Boondock Saints 2: Seriously the Worst
Tuesday, December 1, 2009 at 11:02PM |
Will LeBlanc I'm sort of in shock right now. I've sat here for about 15 minutes staring at an empty page wondering where to start and I just can't find the right words. Maybe there are no words that would sufficiently describe Boondock Saints 2. "Bad" certainly doesn't cover it; "terrible" doesn't do it justice; even calling it straight up dog shit doesn't convey the proper amount of suckitude attached to this film.
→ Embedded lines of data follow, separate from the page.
(** * guardian_analyzer.nlp_engine.nlp_engine_provider

    A shallow embedding of [NlpEngineProvider] (its constructor,
    [create_engine], [_read_nlp_conf] and [_get_full_conf_path]) and the
    properties of the engine provisioning layer proved about it.

    Python values are embedded as the inductive [PyVal]; raising is the
    [Raise] branch of [result]; calls that reach outside the provider
    (logging, the file system, the NER configuration parser, the engine
    constructors and their [load]) leave an [Event] in a trace, so that
    "never invoked" and "before any I/O" are statements about traces. *)

From stdpp Require Import gmap strings list pretty.

Local Open Scope string_scope.

(** ** Exceptions and results *)

(** The exception raised, by class, with its message.  [KeyError] stands for
    [KeyError] and its subclasses: [except KeyError] catches exactly these. *)
Inductive Exn : Type :=
  | ValueError (msg : string)
  | KeyError (msg : string)
  | AttributeError (msg : string)
  | TypeError (msg : string)
  | OSError (msg : string)
  | OtherError (cls msg : string).

Inductive result (A : Type) : Type :=
  | Ok (a : A)
  | Raise (e : Exn).
Arguments Ok {A} a.
Arguments Raise {A} e.
(** * Nintendo NES loader (nintendo_nes.py): shallow embedding and properties

    The loader is an IDAPython script.  Its functions read a seekable input
    (the [li] object), and write into the host's analysis database through
    [idc]/[idaapi] calls.  The embedding threads one explicit [world] through
    every call: the read position of [li], the segments requested so far, the
    database bytes, the list of [file2base] requests, the texts passed to
    [Warning], and a log of the remaining annotation calls.  A Python
    exception is the left summand of the result; the world reached when it
    was raised is kept, as the database keeps what was written before.

    Host model.  The functions of [idc]/[idaapi] are not part of the script.
    They are modelled at the level of the requests the script makes:
    - [AddSeg] records the requested range, [RenameSeg ea] names the most
      recently created segment that contains [ea];
    - [PatchByte] stores one byte;
    - [file2base pos ea1 ea2] loads the bytes of the input that exist in
      [pos, pos + (ea2 - ea1)) at [ea1] onwards and answers 1 when the whole
      range was read and 0 otherwise (a read error of the host);
    - names that the script uses unqualified and that belong to the host
      ([Warning], [Word], [MakeNameEx], ...) resolve; a name that neither
      the host nor the script binds raises [NameError]. *)

From Stdlib Require Import ZArith List String Ascii Lia.
From Stdlib Require Import Strings.Byte Numbers.DecimalString.
From stdpp Require Import base gmap list strings.

Local Open Scope Z_scope.

(** ** Bytes and Python values *)

Abbreviation byte := Byte.byte.

#[global] Instance byte_eq_decision : EqDecision byte := Byte.byte_eq_dec.

Definition byte_to_Z (b : byte) : Z := Z.of_N (Byte.to_N b).

(** A Python 2 [str] read from the input is a sequence of bytes. *)
Abbreviation pystr := (list byte).

Inductive exn : Type :=
  | NameError (name : string)
  | ValueError (msg : string)
  | StructError (msg : string).

(** ** Module-level constants (lines 6-56) *)

Definition ROM_SIGNATURE_OFFSET : Z := 0.
Definition ROM_SIGNATURE : pystr := [Byte.x4e; Byte.x45; Byte.x53; Byte.x1a].
Definition ROM_FORMAT_NAME : string := "Nintendo NES ROM".
Definition ROM_SIGNATURE_LENGTH : Z := 4.
Definition HEADER_SIZE : Z := 16.

(** [NES_HEADER._fields_] with the [ctypes] size of each field; every field
    is made of single bytes, so the structure has no padding. *)
Definition NES_HEADER_fields : list (string * Z) :=
  [ ("magic", 4); ("nb_prg_page_16k", 1); ("nb_chr_page_8k", 1);
    ("rom_control_byte_0", 1); ("rom_control_byte_1", 1);
    ("nb_prg_page_8k", 1); ("reserved", 7) ]%string.

Definition ctypes_sizeof (fields : list (string * Z)) : Z :=
  fold_right (fun f acc => snd f + acc) 0 fields.

Definition LEN_NES_HEADER : Z := Eval cbv in ctypes_sizeof NES_HEADER_fields.

Definition RAM_START : Z := 0x0.
Definition RAM_SIZE : Z := 0x2000.
Definition IOREG_START : Z := 0x2000.
Definition IOREG_SIZE : Z := 0x2020.
Definition EXPROM_START : Z := 0x4020.
Definition EXPROM_SIZE : Z := 0x1FE0.
Definition SRAM_START : Z := 0x6000.
Definition SRAM_SIZE : Z := 0x2000.
Definition TRAINER_START : Z := 0x7000.
Definition TRAINER_SIZE : Z := 0x0200.
Definition ROM_START : Z := 0x8000.
Definition ROM_SIZE : Z := 0x8000.

Definition PRG_PAGE_SIZE : Z := 0x4000.
Definition CHR_PAGE_SIZE : Z := 0x2000.

Definition MAPPER_NONE : Z := 0.
Definition MAPPER_MMC1 : Z := 1.
Definition MAPPER_UxROM : Z := 2.
Definition MAPPER_CNROM : Z := 3.
Definition MAPPER_MMC3 : Z := 4.
Definition MAPPER_MMC5 : Z := 5.
Definition MAPPER_AxROM : Z := 7.
Definition MAPPER_MMC2 : Z := 9.
Definition MAPPER_MMC4 : Z := 10.
Definition MAPPER_COLOR_DREAMS : Z := 11.
Definition MAPPER_CPROM : Z := 13.
Definition MAPPER_BxROM : Z := 34.
Definition MAPPER_GNROM : Z := 66.
Definition MAPPER_CAMERICA : Z := 71.
Definition MAPPER_TLSROM : Z := 118.
Definition MAPPER_TQROM : Z := 119.

(** The integer names the module binds, as the interpreter sees them when a
    function body looks a global up by name. *)
Definition module_globals : gmap string Z :=
  list_to_map
    [ ("ROM_SIGNATURE_OFFSET", ROM_SIGNATURE_OFFSET);
      ("ROM_SIGNATURE_LENGTH", ROM_SIGNATURE_LENGTH);
      ("HEADER_SIZE", HEADER_SIZE);
      ("LEN_NES_HEADER", LEN_NES_HEADER);
      ("RAM_START", RAM_START); ("RAM_SIZE", RAM_SIZE);
      ("IOREG_START", IOREG_START); ("IOREG_SIZE", IOREG_SIZE);
      ("EXPROM_START", EXPROM_START); ("EXPROM_SIZE", EXPROM_SIZE);
      ("SRAM_START", SRAM_START); ("SRAM_SIZE", SRAM_SIZE);
      ("TRAINER_START", TRAINER_START); ("TRAINER_SIZE", TRAINER_SIZE);
      ("ROM_START", ROM_START); ("ROM_SIZE", ROM_SIZE);
      ("PRG_PAGE_SIZE", PRG_PAGE_SIZE); ("CHR_PAGE_SIZE", CHR_PAGE_SIZE);
      ("MAPPER_NONE", MAPPER_NONE); ("MAPPER_MMC1", MAPPER_MMC1);
      ("MAPPER_UxROM", MAPPER_UxROM); ("MAPPER_CNROM", MAPPER_CNROM);
      ("MAPPER_MMC3", MAPPER_MMC3); ("MAPPER_MMC5", MAPPER_MMC5);
      ("MAPPER_AxROM", MAPPER_AxROM); ("MAPPER_MMC2", MAPPER_MMC2);
      ("MAPPER_MMC4", MAPPER_MMC4);
      ("MAPPER_COLOR_DREAMS", MAPPER_COLOR_DREAMS);
      ("MAPPER_CPROM", MAPPER_CPROM); ("MAPPER_BxROM", MAPPER_BxROM);
      ("MAPPER_GNROM", MAPPER_GNROM); ("MAPPER_CAMERICA", MAPPER_CAMERICA);
      ("MAPPER_TLSROM", MAPPER_TLSROM); ("MAPPER_TQROM", MAPPER_TQROM)
    ]%string.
Seems that our boys didn't take out everyone in the Yakavetta family, and Breakfast Club Yakavetta wants revenge for the public murder of his father, Disappointed-With-His-Sandwich Yakavetta from Boondock 1. Don't worry if you don't remember exactly how Sandwich was killed, they go ahead and show you the entire courtroom scene from the first film (all scratchy and black and white so you know it's a flashback) to make sure you're up to speed. The saints are hiding with their father in Ireland where they seemingly glued goat hair to every inch of their face and covered their backs with tattoos that even the most open minded God would look at and say, "Dude, that's kind of offensive....and really ugly."
Judd Nelson Yakavetta calls our heroes out by copy cat killing a priest, but of course Special Agent Eunice Bloom is quick to figure out that it wasn't the saints. Turns out it was just some guy with a pretty serious case of penis envy working for some mysterious man who wants to take revenge upon Il Duce. Who knows why, but it gets the saints' attention, and Connor and Murphy McManus return to Boston and cause the same old ruckus as before...the EXACT same ruckus.
For the first three minutes I was on board. Guy kills a priest, saints are in hiding with Il Duce, it was all well and good. And then the saints become the McNaked brothers and start cutting all their hair off in one of the most gratuitous shower scenes I've ever seen. It was filmed and edited like the god damn Transformers movies so the scene was sort of like watching Bumble Bee get his freak on in an after hours Skinemax flick. I wish I could say that was the worst of it, but that would be a bold faced lie.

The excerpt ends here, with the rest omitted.